▶ **Work task**:
Look through the data below for the string "leaves", and copy every line where it turns up.
━━━ Provided data
(** X10: one pass of the orchestrator leaves the configuration tables as
    they are, makes one round trip to the database or two, and sends at most
    two requests, each with the given key, the system prompt and the model
    of the judge, and the prompt built from the question. *)
Theorem evaluateAssignment_footprint (env : Env) (assignment : Assignment)
    (judge : JudgeData) (question : QuestionData) (openaiApiKey : string) (w : World) :
  let w' := snd (evaluateAssignment env assignment judge question openaiApiKey w) in
  same_configuration w w' /\
  db_calls w < db_calls w' <= db_calls w + 2 /\
  sends (request_for env openaiApiKey judge question) 2 w w'.
Proof.
  cbv zeta.
  destruct (evaluateAssignment_effect env assignment judge question openaiApiKey w)
    as (result & w' & Hrun & _ & _ & Hconfig & Hcalls & Hsends).
  rewrite Hrun. cbn [snd]. split_and!; try done; lia.
Qed.

(** X11: when the statement that saves succeeds, one pass of the
    orchestrator makes exactly one round trip and leaves, for the pair of the
    assignment, exactly one evaluation row: it carries the verdict that is
    returned and the submission of the question, and, for a failure, the
    error message after [Error: ].  The rows of other pairs and the keys of
    the table are kept. *)
Theorem evaluateAssignment_persists (env : Env) (assignment : Assignment)
    (judge : JudgeData) (question : QuestionData) (openaiApiKey : string) (w : World) :
  db_error env (db_calls w) = None ->
  evaluation_keys (evaluations w) ->
  exists result w' e,
    evaluateAssignment env assignment judge question openaiApiKey w = (Return result, w') /\
    db_calls w' = S (db_calls w) /\
    evaluation_keys (evaluations w') /\
    filter (conflicts (question_id assignment) (judge_id assignment)) (evaluations w') = [e] /\
    ev_verdict e = verdict result /\
    ev_submission_id e = submission_id question /\
    (forall message, error result = Some message ->
       ev_reasoning e = JStr ("Error: " +:+ message)) /\
    filter (fun e => ~ conflicts (question_id assignment) (judge_id assignment) e)
           (evaluations w')
    = filter (fun e => ~ conflicts (question_id assignment) (judge_id assignment) e)
             (evaluations w).
Proof.
  intros Hdb Hkeys. unfold evaluateAssignment. run.
  destruct (callOpenAI_effect env openaiApiKey (system_prompt judge) (question_text question)
              (question_type question) (answer_json question) (model judge) w)
    as (_ & Hrows & Hcalls & _).
  destruct (callOpenAI _ _ _ _ _ _ _ _) as [[result | e] w1]; cbn [snd] in *;
    rewrite saveEvaluation_run, Hcalls, Hdb; run; rewrite Hrows.
  - destruct (filter_this_pair (submission_id question) (question_id assignment)
                (judge_id assignment) (oa_verdict result)
                (or_else (Some (oa_reasoning result)) JNull) (evaluations w))
      as (row & Hrow & Hsubmission & Hverdict & _); [apply Hkeys |].
    eexists _, _, row. split; [reflexivity |]. run. cbn [verdict error].
    split_and!; try done; [congruence | by apply upsert_keeps_keys | apply filter_other_pairs].
  - destruct (filter_this_pair (submission_id question) (question_id assignment)
                (judge_id assignment) "inconclusive"
                (JStr ("Error: " +:+ message_or_unknown e)) (evaluations w))
      as (row & Hrow & Hsubmission & Hverdict & Hreasoning); [apply Hkeys |].
    eexists _, _, row. split; [reflexivity |]. run. cbn [verdict error failure_result].
    split_and!; try done;
      [congruence | by apply upsert_keeps_keys | by intros ? [= <-]
      | apply filter_other_pairs].
Qed.

Lemma evaluateAssignment_persists_witness :
  exists result w' e,
    evaluateAssignment Sample.online {| judge_id := "J1"; question_id := "Q2" |}
      Sample.judge
      {| q_id := "Q2"; question_text := "Why?"; question_type := None;
         answer_json := None; submission_id := "S1" |}
      "sk-reference" Sample.world
    = (Return result, w') /\
    filter (conflicts "Q2" "J1") (evaluations w') = [e] /\
    ev_verdict e = verdict result.
Proof.
  destruct (evaluateAssignment_persists Sample.online
              {| judge_id := "J1"; question_id := "Q2" |} Sample.judge
              {| q_id := "Q2"; question_text := "Why?"; question_type := None;
                 answer_json := None; submission_id := "S1" |}
              "sk-reference" Sample.world)
    as (result & w' & e & Hrun & _ & _ & He & Hverdict & _).
  - reflexivity.
  - split; apply (bool_decide_unpack _); vm_compute; exact I.
  - by exists result, w', e.
Defined.
(** X11.  The two tools guard alike: [search] refuses a path exactly when
    [list_files] refuses it as outside the workspace root, and both then
    throw the same error. *)
Theorem X11_tools_share_the_guard
        (process_cwd : string) (options_cwd : option string) (fs : node)
        (lparams : list_files_params) (sparams : search_params) :
  lf_path lparams = sp_path sparams ->
  let denied :=
    ToolInputError ("Access denied: " ++ or_default (sp_path sparams) "."
                                      ++ " is outside workspace root.") in
  search_prepare process_cwd options_cwd sparams = Refused denied
  <-> list_files_entries process_cwd options_cwd fs lparams = inl denied.
Proof.
  intros Hpath denied. unfold search_prepare, list_files_entries.
  rewrite Hpath. fold denied.
  destruct (negb (Str.startsWith _ _)).
  - split; intros _; reflexivity.
  - split; [discriminate|].
    destruct (stat fs _) as [stats|code].
    + destruct (negb (is_directory stats)); [|discriminate].
      intros [= H]. exfalso.
      assert (L : String.length (or_default (sp_path sparams) "."
                                            ++ " is not a directory.")
                  = String.length ("Access denied: "
                                     ++ or_default (sp_path sparams) "."
                                     ++ " is outside workspace root."))
        by (now rewrite H).
      rewrite !length_append in L. cbn [String.length] in L. lia.
    + destruct (String.eqb code "ENOENT"); discriminate.
Qed.

Lemma X11_tools_share_the_guard_witness :
  lf_path (list_params (Some "..") None)
  = sp_path (search_for "x" (Some "..") JUndefined)
  /\ (search_prepare "/" (Some "/ws") (search_for "x" (Some "..") JUndefined)
      = Refused (ToolInputError
                   ("Access denied: "
                      ++ or_default (sp_path (search_for "x" (Some "..") JUndefined))
                                    "."
                      ++ " is outside workspace root."))
      <-> list_files_entries "/" (Some "/ws") test_fs
                             (list_params (Some "..") None)
          = inl (ToolInputError
                   ("Access denied: "
                      ++ or_default (sp_path (search_for "x" (Some "..") JUndefined))
                                    "."
                      ++ " is outside workspace root."))).
Proof.
  split; [reflexivity|].
  exact (X11_tools_share_the_guard
           "/" (Some "/ws") test_fs (list_params (Some "..") None)
           (search_for "x" (Some "..") JUndefined) eq_refl).
Defined.
(* ===== verification/MergeTrie.v ===== *)
(** * The state trie of the block merger

    [builder/src/merge/trie.rs]: a Merkle-Patricia trie kept in two arenas of
    nodes. The parent arena caches the nodes of the parent block's state and is
    shared; the own arena holds what one builder changed. Nodes that are only
    known by hash are loaded from the trie database when they are needed. *)

From S2P Require Import Prelude Types Submission Rlp.

(** Hashes are byte strings here, since they are spliced into encodings. *)
Abbreviation H256 := (list Z) (only parsing).

(** The hash function and the root of the empty trie. *)
Class Keccak := {
  keccak : Bytes → H256;
  keccak_bytes : ∀ b, Forall is_byte (keccak b) ∧ len (keccak b) = 32;
  EMPTY_TRIE_HASH : H256
}.

(** [TrieDB::get]: the encoded node at a path, or a store error. *)
Abbreviation TrieDB := (Nibbles → Result (option Bytes) unit) (only parsing).

(** The capacity a [Vec] grows to when a full one is pushed to. *)
Class Growth := {
  grow : nat → nat;
  grow_lt : ∀ n, (n < grow n)%nat
}.

(** ** Data *)

(** A child id, by its bit fields: [OWN], [HASH] and [INDEX]; [0] is empty. *)
Record Id := mkId {
  id_own : bool;
  id_hash : bool;
  id_index : nat
}.
#[export] Instance Id_eq_dec : EqDecision Id.
Proof. solve_decision. Defined.

Definition id_empty : Id := mkId false false 0.

Definition VALUE_MAX : Z := 128.
Definition DECODE_MAX_NODES : nat := 33.

Inductive TrieNode :=
| Leaf (path : Nibbles) (value : Bytes)
| Ext (path : Nibbles) (child : Id)
| Branch (children : list Id).

(** [cached_ref] is empty when the node changed since the last commit. *)
Record ArenaNode := mkArenaNode {
  an_node : TrieNode;
  an_ref : NodeRef
}.

Record NodeArena := mkNodeArena {
  na_tag : bool;
  na_nodes : list ArenaNode;
  na_nodes_cap : nat;
  na_by_hash : list (H256 * Id);
  na_by_hash_cap : nat;
  na_root_ids : gmap H256 Id;
  na_loaded : gmap H256 Id;
  na_spilled : u32
}.
#[export] Instance eta_NodeArena : Eta NodeArena := λ r,
  mkNodeArena (na_tag r) (na_nodes r) (na_nodes_cap r) (na_by_hash r) (na_by_hash_cap r)
    (na_root_ids r) (na_loaded r) (na_spilled r).

Definition arena_clear (a : NodeArena) : NodeArena :=
  mkNodeArena (na_tag a) [mkArenaNode (Branch (replicate 16 id_empty)) []] (na_nodes_cap a)
    [(replicate 32 0, id_empty)] (na_by_hash_cap a) ∅ ∅ 0.

(** [NodeArena::new] with the capacities [Vec::with_capacity] returned. *)
Definition arena_new (own : bool) (nodes_cap by_hash_cap : nat) : NodeArena :=
  arena_clear (mkNodeArena own [] nodes_cap [] by_hash_cap ∅ ∅ 0).

Definition node_count (a : NodeArena) : nat := length (na_nodes a).

Definition arena_trim (a : NodeArena) : NodeArena :=
  if (na_nodes_cap a <? 2 * length (na_nodes a))%nat ||
     (na_by_hash_cap a <? 2 * length (na_by_hash a))%nat
  then arena_clear a else a.

Definition has_room (a : NodeArena) : bool :=
  (length (na_nodes a) + DECODE_MAX_NODES <=? na_nodes_cap a)%nat &&
  (length (na_by_hash a) + DECODE_MAX_NODES <=? na_by_hash_cap a)%nat.

Record Tries := mkTries {
  parent : NodeArena;
  own : NodeArena
}.
#[export] Instance eta_Tries : Eta Tries := λ r, mkTries (parent r) (own r).

(** Code on the tries may fail, keeping what it changed, or panic ([None]). *)
Definition TM (A : Type) : Type := Tries → option (Result A TrieError * Tries).
#[export] Instance tm_ret : MRet TM := λ A a σ, Some (Ok a, σ).
#[export] Instance tm_bind : MBind TM := λ A B k m σ,
  match m σ with
  | Some (Ok a, σ') => k a σ'
  | Some (Err e, σ') => Some (Err e, σ')
  | None => None
  end.
Definition tm_get {A} (f : Tries → A) : TM A := λ σ, Some (Ok (f σ), σ).
Definition tm_modify (f : Tries → Tries) : TM unit := λ σ, Some (Ok tt, f σ).
Definition tm_lift {A} (r : Result A TrieError) : TM A := λ σ, Some (r, σ).
Definition tm_panic {A} : TM A := λ _, None.
(** An index or a slice out of range panics. *)
Definition tm_unwrap {A} (o : option A) : TM A :=
  λ σ, match o with Some a => Some (Ok a, σ) | None => None end.
(** Loading first: the id keeps standing for the tree if nothing changes. *)
Lemma put_loaded P0 hf h σ q t k v id (m : Id → TM (Id * bool)) :
  is_empty t = false → good P0 hf h σ → repr db (parent σ) q t id h →
  (∀ hf' h' σ' id', good P0 hf' h' σ' → node_is db (parent σ') q t id' h' →
     twp (m id') (put_node_post P0 hf' σ' q t k v id') (failed P0 hf') σ') →
  twp (load db id q ≫= m) (put_post P0 hf σ q t k v id) (failed P0 hf) σ.
Proof.
  intros He Hg Hr Hm. apply twp_bind. eapply twp_mono; [by eapply load_spec| |done].
  intros id' σ1 (hx & ha & Hg1 & Hd1 & Hle1 & Hn1 & Hback).
  destruct (good_frame _ _ _ _ _ Hd1 Hg1) as [Hg2 Hdf].
  eapply twp_mono; [by eapply (Hm (hx ∪ hf))| |intros e σ'; by apply failed_frame].
  intros [r ch] σ2 [Hch Hpost]. unfold put_post. cbn [fst snd] in *. split; [done|]. destruct ch.
  - destruct Hpost as (h2 & Hg3 & Hle3 & Hr3 & Hh3). split; [|done]. exists h2.
    destruct (good_unframe _ _ _ _ _ Hdf Hg3) as [Hg4 Hd4]. split_and!; [|by etrans|done|done].
    eapply good_weaken, Hg4. by apply map_union_subseteq_l.
  - destruct Hpost as (-> & h2 & Hg3 & Hle3 & Hn3).
    destruct (good_unframe _ _ _ _ _ Hdf Hg3) as [Hg4 Hd4].
    rewrite (tput_unchanged t k v) by done. split.
    + exists h2. split_and!; [|by etrans|by apply repr_node; [|destruct Hn3|]|by destruct Hn3].
      eapply good_weaken, Hg4. by apply map_union_subseteq_l.
    + intros _. destruct (Hback _ _ Hle3 Hd4 Hn3) as (hb & Hs & Hrb). exists hb.
      split; [by eapply good_weaken|done].
Qed.

Lemma put_at_spec t fuel key depth value id P0 hf h σ :
  TrieSpec.key 64 key → (depth ≤ 64)%nat → canon (64 - depth) t → (64 - depth < fuel)%nat →
  good P0 hf h σ → repr db (parent σ) (take depth key) t id h →
  twp (put_at fuel db id key depth value)
    (put_post P0 hf σ (take depth key) t (drop depth key) value id) (failed P0 hf) σ.
Proof.
  intros Hk. revert fuel depth id P0 hf h σ.
  induction t as [|p v|p c IH|cs IH] using tree_induction; intros fuel depth id P0 hf h σ Hdep Hcan Hfuel Hg Hr;
    (destruct fuel as [|fuel]; [lia|]); rewrite put_at_eq.
  { destruct Hr as [-> ->]. apply twp_bind. unfold load. cbn [negb id_hash id_empty]. apply twp_ret.
    pose proof Hk as [Hkl _]. apply twp_bind. eapply twp_unwrap; [apply slice_some; lia|].
    rewrite bool_decide_true by done. unfold empty_case, put_post. cbn [tput]. destruct value as [v|].
    - apply twp_bind. eapply twp_unwrap; [apply path_new_some; rewrite length_drop; lia|]. apply twp_bind.
      eapply twp_mono; [by eapply (alloc_stands _ _ ∅ _ (take depth key) (TLeaf (drop depth key) v))| |done].
      intros n σ' Hs. by apply twp_ret.
    - apply twp_ret. split_and!; [done|by eapply stands_empty|]. intros _. by exists ∅. }
  all: pose proof Hk as [Hkl Hkn];
    assert (length (take depth key) = depth) as Elen by (rewrite length_take; lia).
  - eapply put_loaded; [done|done|done|]. intros hf' h' σ' id' Hg' Hn'.
    by eapply (put_node_spec _ _ _ _ (TLeaf p v)).
  - eapply put_loaded; [done|done|done|]. intros hf' h' σ' id' Hg' Hn'.
    eapply (put_node_spec _ _ _ _ (TExt p c)); try done. intros child E.
    destruct Hcan as (Hp0 & Hpn & Hpl & Hb & Hcc). intros P1 hf1 h1 σ1 Hg1 Hr1.
    destruct (common_prefix_spec p (drop depth key)) as (_ & _ & Et & _). rewrite E, firstn_all in Et.
    assert (take depth key ++ p = take (depth + length p) key) as Ep.
    { rewrite Et at 1. by rewrite take_take_drop. }
    rewrite Ep, drop_drop in *. apply (IH fuel (depth + length p)%nat child P1 hf1 h1 σ1); try done; [lia| |].
    + by replace (64 - (depth + length p))%nat with (64 - depth - length p)%nat by lia.
    + destruct p; [done|]. cbn [length] in *. lia.
  - eapply put_loaded; [done|done|done|]. intros hf' h' σ' id' Hg' Hn'.
    eapply (put_node_spec _ _ _ _ (TBranch cs)); try done. intros n k c child En Hn Hc.
    apply canon_branch in Hcan as (Hd0 & Hl16 & _ & Hcs). intros P1 hf1 h1 σ1 Hg1 Hr1.
    assert (take depth key ++ [n] = take (depth + 1) key) as Ep.
    { by rewrite <- take_take_drop, En. }
    assert (k = drop (depth + 1) key) as -> by (by rewrite <- drop_drop, En).
    rewrite Ep in *. rewrite Forall_lookup in IH.
    apply (IH _ _ Hc fuel (depth + 1)%nat child P1 hf1 h1 σ1); try done; [lia| |lia].
    replace (64 - (depth + 1))%nat with (64 - depth - 1)%nat by lia. by eapply Hcs.
Qed.
End puts.
(* ===== verification/MergePool.v ===== *)
(** * The order pool of the merging builder

    [Pool] of [crates/builder/src/merge/pool.rs]: the transactions, orders and
    base blocks the builder keeps of the blocks forwarded to it in a slot, and
    the part of [MergeEngine] of [crates/builder/src/merge/mod.rs] that feeds
    it. *)


From S2P Require Import Prelude Types Submission Rlp MergeTrie MergeOrders MergeWire.

(** ** Transactions

    Decoding a transaction and recovering its sender is the execution
    library's; the pool keeps the gas limit and the number of blobs. *)
Record TxInfo := mkTxInfo { ti_sender : Address; ti_gas_limit : u64; ti_blobs : Z }.
Inductive TxError := TxDecode | SenderRecovery | UnresolvedReference (h : B256).
Class CanonicalTx := decode_canonical : Bytes → Result TxInfo TxError.

Record Tx := mkTx { px_info : TxInfo; px_hash : B256; px_encoded : Bytes }.

Record Range := mkRange { ra_at : nat; ra_len : nat }.

(** [&items[at..][..len]], which panics out of range. *)
Definition range_slice {A} (r : Range) (items : list A) : option (list A) :=
  if (ra_at r + ra_len r <=? length items)%nat
  then Some (take (ra_len r) (drop (ra_at r) items)) else None.

Record Submitter := mkSubmitter { sb_pubkey : Pubkey; sb_address : Address }.
#[export] Instance Submitter_eq_dec : EqDecision Submitter.
Proof. solve_decision. Defined.

Record PoolOrder := mkPoolOrder {
  po_txs : Range;
  po_may_revert : u32;
  po_may_drop : u32;
  po_best_block : nat;
  po_submitter : nat;
  po_withdrawn : bool
}.
#[export] Instance eta_OrderPoolOrder : Eta PoolOrder := λ r,
  mkPoolOrder (po_txs r) (po_may_revert r) (po_may_drop r) (po_best_block r) (po_submitter r)
    (po_withdrawn r).

(** The header fields are those of the payload, kept whole. *)
Record BaseBlock := mkBaseBlock {
  ba_hash : B256;
  ba_recv_ns : u64;
  ba_block : nat;
  ba_submitter : nat;
  ba_payload : ExecutionPayload;
  ba_txs : Range
}.

Record Reject := mkReject { re_code : RejectCode; re_block_hash : option B256; re_error : option TxError }.

Record Added := mkAdded { ad_base : option BaseBlock; ad_orders_dropped : option Reject }.

(** Indices into the vectors are [u32], and [u16] for submitters; a slot's
    vectors stay far below 2^32 entries, and [pool_ok] bounds the submitters. *)
Record Pool := mkPool {
  pl_txs : list Tx;
  pl_tx_fit : list (u64 * Z);
  pl_tx_by_hash : gmap B256 nat;
  pl_tx_refs : list nat;
  pl_orders : list PoolOrder;
  pl_order_ids : list B256;
  pl_order_by_id : gmap B256 nat;
  pl_submitters : list Submitter;
  pl_block_hashes : gset B256;
  pl_block_values : list U256;
  pl_latest_bundles : list (nat * nat);
  pl_submission_txs : list nat;
  pl_orders_version : u64
}.
#[export] Instance eta_OrderPool : Eta Pool := λ r,
  mkPool (pl_txs r) (pl_tx_fit r) (pl_tx_by_hash r) (pl_tx_refs r) (pl_orders r) (pl_order_ids r)
    (pl_order_by_id r) (pl_submitters r) (pl_block_hashes r) (pl_block_values r)
    (pl_latest_bundles r) (pl_submission_txs r) (pl_orders_version r).

Definition merge_pool_default : Pool := mkPool [] [] ∅ [] [] [] ∅ [] ∅ [] [] [] 0.

(** [submission_txs] is cleared by the next [add]. *)
Definition pool_clear (p : Pool) : Pool :=
  mkPool [] [] ∅ [] [] [] ∅ [] ∅ [] [] (pl_submission_txs p) 0.

Section pool.
Context {KE : Keccak} {CT : CanonicalTx}.

Definition insert_tx (bytes : Bytes) (p : Pool) : Result nat TxError * Pool :=
  if is_tx_hash_ref bytes then
    let hash := be_fold bytes in
    match pl_tx_by_hash p !! hash with
    | Some ix => (Ok ix, p)
    | None => (Err (UnresolvedReference hash), p)
    end
  else
    let hash := keccak256 bytes in
    match pl_tx_by_hash p !! hash with
    | Some ix => (Ok ix, p)
    | None =>
        match decode_canonical bytes with
        | Err e => (Err e, p)
        | Ok info =>
            let ix := length (pl_txs p) in
            (Ok ix, p <| pl_txs ::= (λ l, l ++ [mkTx info hash bytes]) |>
                      <| pl_tx_fit ::= (λ l, l ++ [(ti_gas_limit info, ti_blobs info)]) |>
                      <| pl_tx_by_hash ::= <[hash := ix]> |>)
        end
    end.

(** One turn of the loop of [add] over the transactions. *)
Definition insert_submission_tx (acc : option TxError * bool * Pool) (bytes : Bytes)
    : option TxError * bool * Pool :=
  let '(failed, oversized, p) := acc in
  if MAX_TX_BYTES <? len bytes then (failed, true, p)
  else
    match insert_tx bytes p with
    | (Ok ix, p) => (failed, oversized, p <| pl_submission_txs ::= (λ l, l ++ [ix]) |>)
    | (Err e, p) => (match failed with Some _ => failed | None => Some e end, oversized, p)
    end.

(** [bits | 1 << i] on a [u32]: [None] where the shift overflows. *)
Definition order_bits (ixs : list Z) : option u32 :=
  foldl (λ bits i, bits ← bits; if i <? 32 then Some (Z.lor bits (Z.shiftl 1 i)) else None)
    (Some 0) ixs.

(** [self.txs[self.submission_txs[i] as usize].hash] *)
Definition submitted_hash (p : Pool) (i : Z) : option B256 :=
  ix ← pl_submission_txs p !! Z.to_nat i; px_hash <$> pl_txs p !! ix.

(** Hash, revert bits, drop bits and [latest_only] of a reference. *)
Definition describe_ref (p : Pool) (r : MergeOrderRef) : option (B256 * u32 * u32 * bool) :=
  match r with
  | RefTx t =>
      hash ← submitted_hash p (tr_index t);
      Some (hash, if tr_can_revert t then 1 else 0, 0, false)
  | RefBundle b =>
      hashes ← mapM (submitted_hash p) (br_txs b);
      revert ← order_bits (br_reverting_txs b);
      drop ← order_bits (br_dropping_txs b);
      Some (bundle_order_hash hashes, revert, drop, br_latest_only b)
  end.

Definition ref_indices (r : MergeOrderRef) : list Z :=
  match r with RefTx t => [tr_index t] | RefBundle b => br_txs b end.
━━━━━━
▶ **Written reply**:
(** X10: one pass of the orchestrator leaves the configuration tables as
    orchestrator makes exactly one round trip and leaves, for the pair of the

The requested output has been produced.